Magandang hapon.
I’d like to congratulate Isola for this exciting new work. Felicitations to you and your collaborators, especially Aly, and thank you, OICA for supporting this important project.
What I find most instructive in Isola’s work is her encounter with the vernacular queer category of the bayot, a Visayan figure of gender diversity. Contemporary studies of the figure, such as Cebuano Francis Luis Torres’s deconstruction of their genealogy, places the bayot, marked as cisgender gay, as supplement to the heteropatriarchy of the post-colonial nation state imagined contrapuntally from a Visayan archipelagic vision, especially during the period of the Commonwealth.

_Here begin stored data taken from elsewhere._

(** * pylas.point.packing: sub-field packing and unpacking

    A shallow embedding of [pylas/point/packing.py] and the properties of
    its six functions.

    The module manipulates numpy arrays.  The part of numpy it relies on is
    modelled in [Numpy]: fixed-width integer element types, the C-style
    conversion between them, the choice of the element type of
    [array OP python_int] (numpy 1.x, the version line pylas was written
    for: the first integer loop of the ufunc to which the array's type casts
    safely and which holds the scalar's value), and one-dimensional
    broadcasting.  Arrays are mutable Python objects: they live in a store
    ([heap]) and are passed by location, so that a view handed to [pack]
    and the buffer it was taken from are the same cell. *)

From Stdlib Require Import ZArith Lia.
From stdpp Require Import base option list gmap strings.

Local Open Scope Z_scope.

(** ** Python integers *)

(** [int.bit_length()]: the number of bits of the absolute value. *)
Definition bit_length (z : Z) : Z :=
  if decide (z = 0) then 0 else Z.log2 (Z.abs z) + 1.

(** packing.py, lines 6-9. *)
Definition least_significant_bit (val : Z) : Z :=
  bit_length (Z.land val (- val)) - 1.

(** ** The numpy fragment *)

Module Numpy.

Inductive width := W8 | W16 | W32 | W64.

Record dtype := Dtype { signed : bool; width_of : width }.

#[export] Instance width_eq_dec : EqDecision width.
Proof. solve_decision. Defined.
#[export] Instance dtype_eq_dec : EqDecision dtype.
Proof. solve_decision. Defined.

Definition int8 := Dtype true W8.
Definition uint8 := Dtype false W8.
Definition int16 := Dtype true W16.
Definition uint16 := Dtype false W16.
Definition int32 := Dtype true W32.
Definition uint32 := Dtype false W32.
Definition int64 := Dtype true W64.
Definition uint64 := Dtype false W64.

Definition bits (d : dtype) : Z :=
  match width_of d with W8 => 8 | W16 => 16 | W32 => 32 | W64 => 64 end.

Definition lo (d : dtype) : Z := if signed d then - 2 ^ (bits d - 1) else 0.
Definition hi (d : dtype) : Z :=
  if signed d then 2 ^ (bits d - 1) - 1 else 2 ^ bits d - 1.

Definition in_range (d : dtype) (z : Z) : bool :=
  (lo d <=? z) && (z <=? hi d).

(** Conversion of an integer to element type [d], as [astype] and
    assignment into an existing array do it: the value modulo [2 ^ bits],
    read back in the range of [d]. *)
Definition cast (d : dtype) (z : Z) : Z := (z - lo d) mod 2 ^ bits d + lo d.

(** [np.can_cast(d, t, 'safe')] on integer types: every value of [d] is a
    value of [t]. *)
Definition can_cast (d t : dtype) : bool :=
  (lo t <=? lo d) && (hi d <=? hi t).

Isola’s concept of a “bayotic refugia” not only rescues the bayot from their abject status within colonial and nationalist governmentality, nor does it merely relegate the bayot to a natural condition. With an intuition of the bayotic as a most encompassing lifeworld always already emancipated from the human as both sovereign subject and savage creature, the bayot becomes a life form, and as a genus of living itself, they can only embrace humanity, in its sovereign and savage instances, as aspect of a larger and more fundamental category of vitality striving to contend with the material history of the colonial metropolis and within the specific scope of this project, the national state university. The bayotic persuades the human to be engaged from within the terms of trans ecological intimacy and through these relations between species, become embedded in planetary movements reclaiming what could finally be earth. The installation “Lawalawa: sa buhol ng di tiyak” points to a poetics and a pedagogy of what we could call a bayotic community to come.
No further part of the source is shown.